Sehgal adds that cross-platform measurement will be the real inflection point, introducing a more diverse audience base and potentially increasing the overall share of news within the broader television ecosystem. At the same time, he notes that beyond a certain point, incremental increases in sample size may deliver diminishing returns relative to cost, making cross-platform integration the more meaningful structural shift.
Opening the market, inviting complexity?
The policy’s decision to allow multiple rating agencies marks a significant departure from the long-standing single currency model led by the Broadcast Audience Research Council.
Hegde describes this as a trade-off between innovation and fragmentation. Increased competition is expected to encourage methodological advancement and enable cross validation. At the same time, it introduces the risk of divergent datasets.
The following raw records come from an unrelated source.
(* ===== verification/NetDemo.v ===== *)
(** * The network layer: a scripted run

    A concrete environment, tables and callback for the layer, with which its
    properties can be watched on small runs: sockets that connect at once, take so
    many bytes per call and deliver so many chunks; tables that are maps; answers that
    begin with their length and session number. *)

From Stdlib Require Import ZArith Lia.
From stdpp Require Import base gmap list option fin_maps.
From S2P Require Import Prelude Bytes HashList KeyTable RwCache NetData NetOps NetMain NetInv NetQueues NetBlocks.
From S2P Require Import NetLinks NetDest NetLease NetStay NetSteps NetRecv NetGive NetFill NetDispatch NetSend.
From S2P Require Import NetEvents NetSess NetReq NetRecycle NetRun NetFrames.

(** ** The environment *)

Record net_script := mkScript {
  sc_clock : Z;
  sc_in : list (list Z);
  sc_take : list nat;
  sc_rcvd : list Z;
  sc_sent : list Z;
}.

Definition sc_recv (_ n : Z) (e : net_script) : Z * Z * list Z * net_script :=
  match sc_in e with
  | [] => (-1, EAGAIN, [], e)
  | x :: l =>
      let d := take (Z.to_nat n) x in
      (blen d, 0, d, mkScript (sc_clock e) (match drop (Z.to_nat n) x with [] => l | y => y :: l end) (sc_take e) (sc_rcvd e ++ d) (sc_sent e))
  end.
(** Each call takes as many bytes as the next number says, 100 at most. *)
Definition sc_cap (k : nat) : nat := Nat.min k 100.
Definition sc_write (d : list Z) (e : net_script) : Z * Z * net_script :=
  match sc_take e with
  | [] => (-1, EAGAIN, e)
  | k :: l => (blen (take (sc_cap k) d), 0, mkScript (sc_clock e) (sc_in e) l (sc_rcvd e) (sc_sent e ++ take (sc_cap k) d))
  end.

#[export] Instance script_cache : CacheEnv net_script := {
  malloc_ok _ e := (true, e);
  mt_time_ms e := (sc_clock e, mkScript (sc_clock e + 1) (sc_in e) (sc_take e) (sc_rcvd e) (sc_sent e));
  sys_recv := sc_recv;
  sys_recvfrom := sc_recv;
  sys_send _ d e := sc_write d e;
}.
#[export] Instance script_net : NetEnv net_script := {
  sys_socket _ e := (5, e);
  sys_ioctl _ e := (0, e);
  sys_close _ e := e;
  sys_connect _ _ e := (0, 0, e);
  sys_sendto _ d _ e := sc_write d e;
  sys_writev _ iov e := sc_write (concat iov) e;
  EpollAddObj _ _ _ e := (true, e);
  EpollDelObj _ _ _ e := (true, e);
  EpollCtrlAdd _ _ e := (true, e);
  EpollCtrlDel _ _ e := (true, e);
  start_timer _ _ e := (true, e);
  stop_timer _ e := e;
  GetLastClock := sc_clock;
}.

Lemma sc_recv_ok : recv_law sc_rcvd sc_sent sc_recv.
Proof.
  intros fd n e k errno d e' Hn. unfold sc_recv. destruct (sc_in e) as [|x l].
  - intros [= <- <- <- <-]. split; [lia|]. split; [done|]. split; [lia|done].
  - intros [= <- <- <- <-]. cbn. split; [unfold blen; rewrite length_take; lia|]. split; [done|]. split; [done|].
    intros Hz. destruct (take (Z.to_nat n) x); [by rewrite app_nil_r|]. unfold blen in Hz. cbn in Hz. lia.
Qed.
Lemma sc_write_ok d e n err e' : sc_write d e = (n, err, e') -> n <= blen d /\ n < 2 ^ 31 /\ sc_rcvd e' = sc_rcvd e /\
  (0 <= n -> sc_sent e' = sc_sent e ++ take (Z.to_nat n) d) /\ (n < 0 -> sc_sent e' = sc_sent e).
Proof.
  unfold sc_write. destruct (sc_take e) as [|k l].
  - intros [= <- <- <-]. split_and!; try done; unfold blen; lia.
  - intros [= <- <- <-]. cbn [sc_rcvd sc_sent]. assert (Hj : (sc_cap k <= 100)%nat) by apply Nat.le_min_r. set (j := sc_cap k) in *.
    unfold blen. rewrite length_take. split; [lia|]. split; [|split; [done|split; [|lia]]].
    { apply Z.le_lt_trans with 100; [lia|by vm_compute]. }
    intros _. f_equal. rewrite Nat2Z.id. destruct (Nat.le_gt_cases j (length d)) as [H|H].
    + by rewrite Nat.min_l.
    + rewrite Nat.min_r by lia. rewrite !take_ge by lia. done.
Qed.
#[export] Instance script_net_laws : NetEnvLaws sc_rcvd sc_sent.
Proof.
  split; [split|].
  - done.
  - done.
  - exact sc_recv_ok.
  - exact sc_recv_ok.
  - intros fd d e k errno e' E. destruct (sc_write_ok d e k errno e' E) as (H1 & _ & H2 & H3 & H4). done.
  - intros fd iov e n err e' E. by apply (sc_write_ok (concat iov) e n err e').
Qed.
Lemma script_malloc : @malloc_total net_script (@net_cache_env net_script script_net).
Proof. done. Qed.

(** ** The tables: maps *)

Section map_table.
Context {K : Type} `{!EqDecision K, !Countable K}.
#[local] Instance map_table : KeyTable K (gmap K ptr) := {
  kt_new _ := ∅;
  kt_find _ t k := Some (t !! k);
  kt_insert kf t p := (0, <[kf p := p]> t);
  kt_remove _ t k := Some (delete k t);
  kt_first t := snd <$> head (map_to_list t);
  kt_size t := Z.of_nat (size t);
}.
Definition map_rep (kf : ptr -> K) (t m : gmap K ptr) : Prop := t = m /\ forall k p, m !! k = Some p -> kf p = k.
#[local] Instance map_table_laws : KeyTableLaws K (gmap K ptr) map_rep.
Proof.
  split.
  - intros kf t m k p [_ H]. apply H.
  - intros kf kf' t m [-> H] Hk. split; [done|]. intros k p Hp. rewrite (Hk k p Hp). by apply H.
  - intros kf max. by split.
  - by intros kf t m k [-> _].
  - intros kf t m p [-> H] _. eexists. split; [reflexivity|]. split; [done|]. intros k q. rewrite lookup_insert_Some.
    intros [[<- <-]|[_ Hq]]; [done|by apply H].
  - intros kf t m k [-> H]. eexists. split; [reflexivity|]. split; [done|]. intros k' q [_ Hq]%lookup_delete_Some. by apply H.
  - intros kf t m [-> _]. cbn. split; [|intros ->; by rewrite map_to_list_empty]. intros E. apply map_to_list_empty_iff.
    by destruct (map_to_list m).
  - intros kf t m p [-> H] E. cbn in E. destruct (map_to_list m) as [|[k q] l] eqn:El; [done|]. injection E as <-.
    assert (Hk : m !! k = Some q) by (apply elem_of_map_to_list; rewrite El; by left). by rewrite (H k q Hk).
  - by intros kf t m [-> _].
Qed.
End map_table.
#[export] Instance sess_map : KeyTable sess_key (gmap sess_key ptr) := map_table.
#[export] Instance ip_map : KeyTable dest_key (gmap dest_key ptr) := map_table.
#[export] Instance sess_map_laws : KeyTableLaws sess_key (gmap sess_key ptr) map_rep := map_table_laws.
#[export] Instance ip_map_laws : KeyTableLaws dest_key (gmap dest_key ptr) map_rep := map_table_laws.

(** ** The callback *)

Definition demo_length (n : Z) : Z := Z.min 255 (Z.max 2 n).
Definition demo_frame (bytes : list Z) : option (Z * Z) :=
  match bytes with
  | n :: sid :: _ => if demo_length n <=? blen bytes then Some (demo_length n, sid) else None
  | _ => None
  end.
Definition demo_check (cb : ptr) (bytes : list Z) (sid : Z) : Z * Z * Z :=
  match bytes with
  | n :: sid' :: _ => if demo_length n <=? blen bytes then (demo_length n, sid', 0) else (0, sid, demo_length n)
  | _ => (0, sid, 2)
  end.
#[export] Instance demo_check_ok : CallbackOk demo_check.
Proof.
  intros cb data sid ret sid' need. unfold demo_check, blen, demo_length.
  destruct data as [|a [|b l]]; [intros [= <- <- <-]; cbn [length]; lia..|]. destruct (Z.leb_spec (Z.min 255 (Z.max 2 a)) (Z.of_nat (length (a :: b :: l))));
    intros [= <- <- <-]; lia.
Qed.
#[export] Instance demo_frame_law cb : FrameLaw demo_check cb demo_frame.
Proof.
  split; unfold demo_check, demo_frame, blen, demo_length, max_block.
  - intros bytes n sid. destruct bytes as [|a [|b l]]; [done..|]. destruct (Z.leb_spec (Z.min 255 (Z.max 2 a)) (Z.of_nat (length (a :: b :: l)))) as [E|E]; [|done].
    intros [= <- <-]. cbn [length] in *. lia.
  - intros bytes more n sid. destruct bytes as [|a [|b l]]; [done..|]. case_match eqn:E; [|done]. apply Z.leb_le in E. intros [= <- <-].
    cbn [app]. rewrite (proj2 (Z.leb_le _ _)); [done|]. cbn [length] in *. rewrite length_app. lia.
  - intros bytes sid0 n sid. destruct bytes as [|a [|b l]]; [done..|]. case_match eqn:E; [|done]. intros [= <- <-]. by exists 0.
  - intros bytes sid0. destruct bytes as [|a [|b l]]; [intros _; do 2 eexists; split; [done|right; cbn; lia]..|].
    case_match eqn:E; [done|]. apply Z.leb_gt in E. intros _. do 2 eexists. split; [done|]. right. lia.
Qed.

(** ** Runs *)

Definition DemoSys : Type := NetSys net_script (gmap sess_key ptr) (gmap dest_key ptr).

Section runs.
Context {TS TI : Type} `{!KeyTable sess_key TS, !KeyTable dest_key TI}.
Implicit Types (s : NetSys net_script TS TI).

(** A check that something can happen. *)
Definition pc_link_here (pc : sr_pc) (w : NetW net_script TS TI) : bool :=
  match pc_phase pc with InConnect conn => bool_decide (is_Some (link conn w)) | _ => true end.
Definition can (a : net_action) s : bool :=
  let w := ns_world s in
  match a with
  | NewHelper => true
  | DeleteHelper h | SetHelper h _ => bool_decide (is_Some (item h w)) && bool_decide (h ∉ rp_free_list (nw_item_pool w)) && bool_decide (~ busy s h)
  | CallSendRecv t h data len _ =>
      bool_decide (is_Some (item h w)) && bool_decide (h ∉ rp_free_list (nw_item_pool w)) && bool_decide (~ busy s h) &&
      match data with Some d => (0 <=? len) && (len <=? blen d) && (len <? 2 ^ 32) | None => true end && bool_decide (ns_calls s !! t = None)
  | ThreadTimeout t => bool_decide (t ∈ nw_io w)
  | ThreadRuns t => bool_decide (t ∈ nw_run w) && match ns_calls s !! t with Some pc => pc_link_here pc w | None => false end
  | SocketOutput l | SocketHangup l => match link l w with Some x => bool_decide (is_Some (sl_parents x)) | None => false end
  | _ => false
  end.
Lemma can_live (l : ptr) (w : NetW net_script TS TI) :
  match link l w with Some x => bool_decide (is_Some (sl_parents x)) | None => false end = true -> live l w.
Proof. destruct (link l w) as [x|] eqn:E; [|done]. intros [d Hd]%bool_decide_eq_true. exists x. split; [done|congruence]. Qed.
Lemma can_enabled a s : can a s = true -> enabled a s.
Proof.
  destruct a; cbn [can enabled]; try done.
  - rewrite !andb_true_iff, !bool_decide_eq_true. intros [[? ?] ?]. by split.
  - rewrite !andb_true_iff, !bool_decide_eq_true. intros [[? ?] ?]. by split.
  - rewrite !andb_true_iff, !bool_decide_eq_true. intros [[[[? ?] ?] Hd] ?]. split; [by split|]. split; [|done].
    destruct data as [d|]; [|done]. cbn. rewrite !andb_true_iff in Hd. destruct Hd as [[?%Z.leb_le ?%Z.leb_le] ?%Z.ltb_lt]. lia.
  - by rewrite bool_decide_eq_true.
  - rewrite andb_true_iff, bool_decide_eq_true. intros [Ht Hp]. destruct (ns_calls s !! t) as [pc|] eqn:Ec; [|done].
    split; [done|]. split; [by exists pc|]. intros (pc' & Ec' & conn & x & Hph & Hl & _). rewrite Ec in Ec'. injection Ec' as <-.
    unfold pc_link_here in Hp. by rewrite Hph, Hl in Hp.
  - apply can_live.
  - apply can_live.
Qed.

(** The state after some actions, as far as they can happen. *)
Fixpoint run_demo (acts : list net_action) s : NetSys net_script TS TI :=
  match acts with
  | [] => s
  | a :: acts => if can a s then match net_step demo_check a s with Some s' => run_demo acts s' | None => s end else s
  end.
End runs.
“Markets like the US’s Nielsen versus Comscore show that there were years of confusion with multiple currencies before convergence.”
Sehgal reinforces this concern, noting that in a multi-currency environment, broadcasters, advertisers and distribution platforms may each interpret data differently, potentially leading to disputes in pricing, benchmarking and even subscription negotiations. He also flags the possibility of increased LCN costs and higher promotional investments as broadcasters compete for visibility and sampling advantages.
In the Indian context, this could translate into weaker pricing benchmarks and increased planning complexity unless a unified currency or interoperable metrics are established.
From single currency to systemic shift
Taken together, these changes point to a broader transformation in how media value is defined and traded in India.
Hegde encapsulates this shift by noting that the country is moving from a single currency, panel-based system to a multi-source, cross platform ecosystem. Unified data, he suggests, will dramatically improve planning precision, but will also raise questions around standardisation, governance and currency fragmentation.
Sehgal adds that sharper measurement and larger samples will narrow the gap between perceived and actual audience strength, making viewership more stable and representative across markets. As confidence in data improves, advertiser interest, particularly from categories such as FMCG, could increase, especially in genres like news that have historically faced measurement volatility.
The challenge, therefore, is not data availability but the ability of the industry to arrive at a shared framework for measurement and trade.
Crisis as catalyst
The origins of the current overhaul lie in the events of 2020, when the Mumbai Police launched an investigation into alleged TRP manipulation. The probe placed a leading English news channel at the centre of a national controversy and exposed vulnerabilities within the panel-based system.
The fallout was immediate. The Broadcast Audience Research Council suspended news ratings, while the News Broadcasters Association urged members to step back from weekly rankings. The episode triggered a broader reassessment of measurement practices across the industry.
Subsequent reforms in 2021 tightened audit requirements, enhanced transparency and strengthened governance norms, laying the foundation for the more comprehensive changes now being implemented.
The road to consensus
The TV Ratings Policy 2026 represents the most ambitious attempt yet to align India’s measurement ecosystem with a fragmented, multi-screen media environment. It promises greater transparency, improved accuracy and a more holistic understanding of audience behaviour.
Yet, as industry voices suggest, the transition will be defined by how effectively competing priorities are balanced. Precision must coexist with simplicity, oversight with independence and plurality with standardisation.
In the final analysis, the success of the new framework will depend on whether the industry can converge on a shared understanding of value in a landscape where data is abundant, but consensus remains the most scarce currency.